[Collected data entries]
______________________________
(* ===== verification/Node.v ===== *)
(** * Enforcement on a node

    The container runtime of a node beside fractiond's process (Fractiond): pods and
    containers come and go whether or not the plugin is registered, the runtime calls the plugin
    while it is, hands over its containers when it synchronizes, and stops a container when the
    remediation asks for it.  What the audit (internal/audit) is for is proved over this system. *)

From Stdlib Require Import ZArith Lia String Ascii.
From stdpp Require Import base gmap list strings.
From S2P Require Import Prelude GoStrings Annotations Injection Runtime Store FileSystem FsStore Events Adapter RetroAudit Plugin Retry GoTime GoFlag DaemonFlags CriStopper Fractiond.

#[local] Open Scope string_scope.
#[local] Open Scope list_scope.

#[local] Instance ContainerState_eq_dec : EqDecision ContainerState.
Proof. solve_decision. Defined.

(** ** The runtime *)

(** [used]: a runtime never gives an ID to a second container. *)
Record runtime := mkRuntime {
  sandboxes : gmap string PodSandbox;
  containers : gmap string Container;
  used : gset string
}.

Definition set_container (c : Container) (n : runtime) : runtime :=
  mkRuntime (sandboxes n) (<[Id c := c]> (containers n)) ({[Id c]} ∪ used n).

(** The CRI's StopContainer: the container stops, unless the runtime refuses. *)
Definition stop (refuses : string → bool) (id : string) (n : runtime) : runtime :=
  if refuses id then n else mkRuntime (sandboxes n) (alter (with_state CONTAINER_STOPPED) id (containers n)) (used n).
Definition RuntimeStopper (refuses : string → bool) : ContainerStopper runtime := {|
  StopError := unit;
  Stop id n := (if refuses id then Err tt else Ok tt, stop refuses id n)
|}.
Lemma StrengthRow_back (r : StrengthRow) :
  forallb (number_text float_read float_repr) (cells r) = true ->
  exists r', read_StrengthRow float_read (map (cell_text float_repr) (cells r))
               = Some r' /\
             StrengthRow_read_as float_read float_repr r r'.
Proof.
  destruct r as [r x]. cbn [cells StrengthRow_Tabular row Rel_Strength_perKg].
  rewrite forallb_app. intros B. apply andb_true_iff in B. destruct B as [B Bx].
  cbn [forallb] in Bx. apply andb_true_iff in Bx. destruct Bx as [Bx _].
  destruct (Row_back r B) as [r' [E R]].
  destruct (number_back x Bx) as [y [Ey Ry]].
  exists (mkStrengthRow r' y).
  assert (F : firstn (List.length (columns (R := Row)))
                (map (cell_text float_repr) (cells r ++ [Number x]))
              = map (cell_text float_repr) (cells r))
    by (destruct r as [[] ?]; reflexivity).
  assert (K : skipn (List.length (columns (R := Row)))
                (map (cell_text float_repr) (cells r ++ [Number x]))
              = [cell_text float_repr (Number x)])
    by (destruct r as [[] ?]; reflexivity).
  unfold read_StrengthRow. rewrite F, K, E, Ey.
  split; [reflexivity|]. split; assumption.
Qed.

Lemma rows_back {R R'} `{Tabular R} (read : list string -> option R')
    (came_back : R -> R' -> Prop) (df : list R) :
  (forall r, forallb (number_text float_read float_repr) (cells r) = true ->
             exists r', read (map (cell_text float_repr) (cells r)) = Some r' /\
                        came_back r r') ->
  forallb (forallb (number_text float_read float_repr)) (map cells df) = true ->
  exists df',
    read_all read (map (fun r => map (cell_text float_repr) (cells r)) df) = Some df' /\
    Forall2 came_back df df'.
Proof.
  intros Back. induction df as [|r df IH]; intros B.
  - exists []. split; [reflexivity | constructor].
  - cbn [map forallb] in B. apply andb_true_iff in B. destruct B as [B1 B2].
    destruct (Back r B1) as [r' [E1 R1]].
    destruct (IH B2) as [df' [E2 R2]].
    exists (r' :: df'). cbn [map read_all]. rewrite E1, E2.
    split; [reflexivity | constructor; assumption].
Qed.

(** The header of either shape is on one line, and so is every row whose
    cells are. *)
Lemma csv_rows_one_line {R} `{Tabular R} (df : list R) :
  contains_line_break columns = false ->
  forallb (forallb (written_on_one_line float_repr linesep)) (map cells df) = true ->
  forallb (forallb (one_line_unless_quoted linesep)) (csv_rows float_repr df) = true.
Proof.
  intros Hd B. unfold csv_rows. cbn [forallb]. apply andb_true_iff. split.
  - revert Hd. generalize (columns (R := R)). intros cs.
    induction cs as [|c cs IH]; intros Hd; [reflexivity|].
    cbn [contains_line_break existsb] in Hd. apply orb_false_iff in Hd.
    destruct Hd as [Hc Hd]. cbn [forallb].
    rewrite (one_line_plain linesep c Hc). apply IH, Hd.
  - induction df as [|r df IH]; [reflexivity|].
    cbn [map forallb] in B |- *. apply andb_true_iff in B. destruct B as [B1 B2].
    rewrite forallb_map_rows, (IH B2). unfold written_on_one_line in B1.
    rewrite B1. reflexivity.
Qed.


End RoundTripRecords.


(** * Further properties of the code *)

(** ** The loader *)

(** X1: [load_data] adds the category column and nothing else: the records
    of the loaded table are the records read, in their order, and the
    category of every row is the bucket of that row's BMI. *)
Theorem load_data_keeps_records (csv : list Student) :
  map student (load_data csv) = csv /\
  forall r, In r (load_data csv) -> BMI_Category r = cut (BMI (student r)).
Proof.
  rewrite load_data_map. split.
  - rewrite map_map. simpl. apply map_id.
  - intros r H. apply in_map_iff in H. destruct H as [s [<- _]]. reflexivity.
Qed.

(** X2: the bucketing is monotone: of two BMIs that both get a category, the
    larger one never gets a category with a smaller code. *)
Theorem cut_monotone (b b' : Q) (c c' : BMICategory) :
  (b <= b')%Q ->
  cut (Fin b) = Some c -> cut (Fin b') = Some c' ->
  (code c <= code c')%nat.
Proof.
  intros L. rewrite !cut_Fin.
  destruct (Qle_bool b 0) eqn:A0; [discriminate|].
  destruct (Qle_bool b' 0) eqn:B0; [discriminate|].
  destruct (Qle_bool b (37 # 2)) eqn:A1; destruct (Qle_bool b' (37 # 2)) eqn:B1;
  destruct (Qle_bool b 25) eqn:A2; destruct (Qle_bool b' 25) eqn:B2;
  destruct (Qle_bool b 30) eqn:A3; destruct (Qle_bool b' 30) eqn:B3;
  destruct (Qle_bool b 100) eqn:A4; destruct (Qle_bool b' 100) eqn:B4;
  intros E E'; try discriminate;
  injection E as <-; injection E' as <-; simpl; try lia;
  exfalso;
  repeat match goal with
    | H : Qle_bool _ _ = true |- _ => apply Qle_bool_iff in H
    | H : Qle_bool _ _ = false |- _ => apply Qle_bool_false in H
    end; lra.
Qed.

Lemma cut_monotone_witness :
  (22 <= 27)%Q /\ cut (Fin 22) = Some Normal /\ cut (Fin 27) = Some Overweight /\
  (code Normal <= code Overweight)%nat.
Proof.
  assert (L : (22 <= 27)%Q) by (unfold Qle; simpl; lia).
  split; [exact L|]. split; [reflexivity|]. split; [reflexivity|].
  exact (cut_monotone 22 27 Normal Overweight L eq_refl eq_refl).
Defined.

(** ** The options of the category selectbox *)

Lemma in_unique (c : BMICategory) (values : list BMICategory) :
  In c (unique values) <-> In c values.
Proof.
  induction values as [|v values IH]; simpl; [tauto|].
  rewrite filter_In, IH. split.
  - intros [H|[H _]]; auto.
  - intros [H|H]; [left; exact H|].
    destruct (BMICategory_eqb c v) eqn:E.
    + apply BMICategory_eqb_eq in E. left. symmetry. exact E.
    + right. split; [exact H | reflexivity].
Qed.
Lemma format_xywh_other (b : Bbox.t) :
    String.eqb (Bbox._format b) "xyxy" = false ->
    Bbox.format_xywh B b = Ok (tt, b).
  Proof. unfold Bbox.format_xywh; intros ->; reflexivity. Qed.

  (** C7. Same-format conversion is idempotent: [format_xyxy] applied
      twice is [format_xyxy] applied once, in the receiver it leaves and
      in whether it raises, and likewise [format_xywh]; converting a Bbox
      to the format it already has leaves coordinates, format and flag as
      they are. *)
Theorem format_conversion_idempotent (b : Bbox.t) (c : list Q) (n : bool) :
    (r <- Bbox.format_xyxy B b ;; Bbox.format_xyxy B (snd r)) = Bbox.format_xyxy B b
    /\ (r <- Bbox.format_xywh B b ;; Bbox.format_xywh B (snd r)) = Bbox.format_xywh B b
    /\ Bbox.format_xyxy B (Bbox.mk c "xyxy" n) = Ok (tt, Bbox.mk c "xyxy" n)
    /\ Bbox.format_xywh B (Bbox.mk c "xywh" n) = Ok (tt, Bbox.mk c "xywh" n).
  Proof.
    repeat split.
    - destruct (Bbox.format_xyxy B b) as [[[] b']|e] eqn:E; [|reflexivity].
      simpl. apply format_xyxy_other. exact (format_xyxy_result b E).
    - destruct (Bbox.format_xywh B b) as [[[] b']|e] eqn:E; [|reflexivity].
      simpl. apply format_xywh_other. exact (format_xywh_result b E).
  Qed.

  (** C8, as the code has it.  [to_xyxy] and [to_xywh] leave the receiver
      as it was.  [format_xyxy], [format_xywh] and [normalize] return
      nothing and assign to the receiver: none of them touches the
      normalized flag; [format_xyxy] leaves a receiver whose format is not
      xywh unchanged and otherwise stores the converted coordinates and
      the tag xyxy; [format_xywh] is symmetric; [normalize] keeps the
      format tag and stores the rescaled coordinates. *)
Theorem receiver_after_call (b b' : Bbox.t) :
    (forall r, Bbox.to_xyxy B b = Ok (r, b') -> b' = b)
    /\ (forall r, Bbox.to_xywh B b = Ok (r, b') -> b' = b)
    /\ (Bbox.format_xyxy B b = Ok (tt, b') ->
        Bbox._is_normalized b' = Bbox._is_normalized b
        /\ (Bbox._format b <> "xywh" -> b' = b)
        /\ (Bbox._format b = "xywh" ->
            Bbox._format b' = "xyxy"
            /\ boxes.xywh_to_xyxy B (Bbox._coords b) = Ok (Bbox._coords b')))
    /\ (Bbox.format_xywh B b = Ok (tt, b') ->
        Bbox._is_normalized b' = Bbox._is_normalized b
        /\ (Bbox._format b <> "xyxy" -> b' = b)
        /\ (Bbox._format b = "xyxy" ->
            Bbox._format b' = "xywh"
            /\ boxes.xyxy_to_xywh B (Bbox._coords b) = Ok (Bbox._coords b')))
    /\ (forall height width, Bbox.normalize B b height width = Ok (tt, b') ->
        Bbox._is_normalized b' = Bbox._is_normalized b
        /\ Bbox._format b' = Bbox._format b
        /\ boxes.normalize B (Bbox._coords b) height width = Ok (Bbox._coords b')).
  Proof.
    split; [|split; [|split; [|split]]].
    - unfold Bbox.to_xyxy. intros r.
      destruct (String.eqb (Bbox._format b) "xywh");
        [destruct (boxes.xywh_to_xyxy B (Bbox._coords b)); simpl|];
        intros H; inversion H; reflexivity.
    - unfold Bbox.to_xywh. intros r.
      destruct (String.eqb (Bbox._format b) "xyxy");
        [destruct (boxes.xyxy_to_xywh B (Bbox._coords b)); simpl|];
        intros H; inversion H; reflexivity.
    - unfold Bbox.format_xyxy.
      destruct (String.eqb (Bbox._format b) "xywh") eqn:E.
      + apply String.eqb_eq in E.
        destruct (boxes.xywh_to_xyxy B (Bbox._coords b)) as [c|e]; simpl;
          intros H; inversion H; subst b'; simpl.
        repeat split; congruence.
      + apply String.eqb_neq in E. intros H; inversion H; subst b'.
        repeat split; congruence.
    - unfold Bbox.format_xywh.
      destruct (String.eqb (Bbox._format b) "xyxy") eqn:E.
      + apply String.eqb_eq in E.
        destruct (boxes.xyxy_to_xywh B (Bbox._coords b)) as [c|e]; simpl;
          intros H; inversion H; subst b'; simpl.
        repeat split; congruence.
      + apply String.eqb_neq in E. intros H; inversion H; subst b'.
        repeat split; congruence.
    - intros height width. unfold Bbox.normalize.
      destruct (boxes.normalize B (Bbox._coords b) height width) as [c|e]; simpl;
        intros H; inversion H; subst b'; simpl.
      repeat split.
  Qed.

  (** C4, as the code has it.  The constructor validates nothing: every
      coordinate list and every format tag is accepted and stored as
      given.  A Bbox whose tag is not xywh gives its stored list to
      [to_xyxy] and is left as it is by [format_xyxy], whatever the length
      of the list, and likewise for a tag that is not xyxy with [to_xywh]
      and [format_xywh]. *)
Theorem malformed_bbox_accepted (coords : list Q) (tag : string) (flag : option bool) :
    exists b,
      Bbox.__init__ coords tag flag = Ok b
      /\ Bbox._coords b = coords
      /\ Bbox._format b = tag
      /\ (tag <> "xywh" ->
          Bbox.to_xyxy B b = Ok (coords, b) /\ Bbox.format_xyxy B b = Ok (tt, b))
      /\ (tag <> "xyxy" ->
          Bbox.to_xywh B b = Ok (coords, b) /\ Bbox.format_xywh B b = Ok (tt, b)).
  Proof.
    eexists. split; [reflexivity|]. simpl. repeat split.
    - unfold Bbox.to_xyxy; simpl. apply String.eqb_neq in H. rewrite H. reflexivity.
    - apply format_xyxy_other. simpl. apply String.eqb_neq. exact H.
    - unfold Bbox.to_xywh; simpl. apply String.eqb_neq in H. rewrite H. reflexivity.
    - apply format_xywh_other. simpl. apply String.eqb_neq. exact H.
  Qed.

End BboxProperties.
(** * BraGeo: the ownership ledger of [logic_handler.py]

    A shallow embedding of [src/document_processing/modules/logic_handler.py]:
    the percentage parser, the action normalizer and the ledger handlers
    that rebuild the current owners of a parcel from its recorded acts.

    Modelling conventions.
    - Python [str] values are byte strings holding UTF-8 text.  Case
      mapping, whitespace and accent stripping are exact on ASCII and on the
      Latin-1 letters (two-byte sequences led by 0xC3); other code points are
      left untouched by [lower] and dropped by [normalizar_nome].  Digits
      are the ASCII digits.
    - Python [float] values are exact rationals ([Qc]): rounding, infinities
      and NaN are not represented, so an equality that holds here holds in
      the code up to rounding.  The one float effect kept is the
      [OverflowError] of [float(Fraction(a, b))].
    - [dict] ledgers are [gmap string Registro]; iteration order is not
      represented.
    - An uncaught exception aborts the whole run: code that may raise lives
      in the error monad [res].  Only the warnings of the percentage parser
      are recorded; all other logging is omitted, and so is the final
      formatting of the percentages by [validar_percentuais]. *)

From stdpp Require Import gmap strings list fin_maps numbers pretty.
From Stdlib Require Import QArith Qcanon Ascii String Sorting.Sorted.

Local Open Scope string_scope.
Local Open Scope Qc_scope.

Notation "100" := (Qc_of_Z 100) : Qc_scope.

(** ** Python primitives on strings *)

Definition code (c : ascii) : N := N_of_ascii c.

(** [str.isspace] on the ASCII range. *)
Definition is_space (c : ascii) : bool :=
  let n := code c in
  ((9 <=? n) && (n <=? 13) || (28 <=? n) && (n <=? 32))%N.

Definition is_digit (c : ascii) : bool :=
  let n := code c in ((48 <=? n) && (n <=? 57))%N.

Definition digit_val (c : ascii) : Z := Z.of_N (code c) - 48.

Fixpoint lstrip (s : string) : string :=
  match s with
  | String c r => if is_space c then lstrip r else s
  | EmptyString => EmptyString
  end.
______________________________
• **Problem**: From the entries above, copy each line holding "byte".

• **Output of the exercise**:
    - Python [str] values are byte strings holding UTF-8 text.  Case
      Latin-1 letters (two-byte sequences led by 0xC3); other code points are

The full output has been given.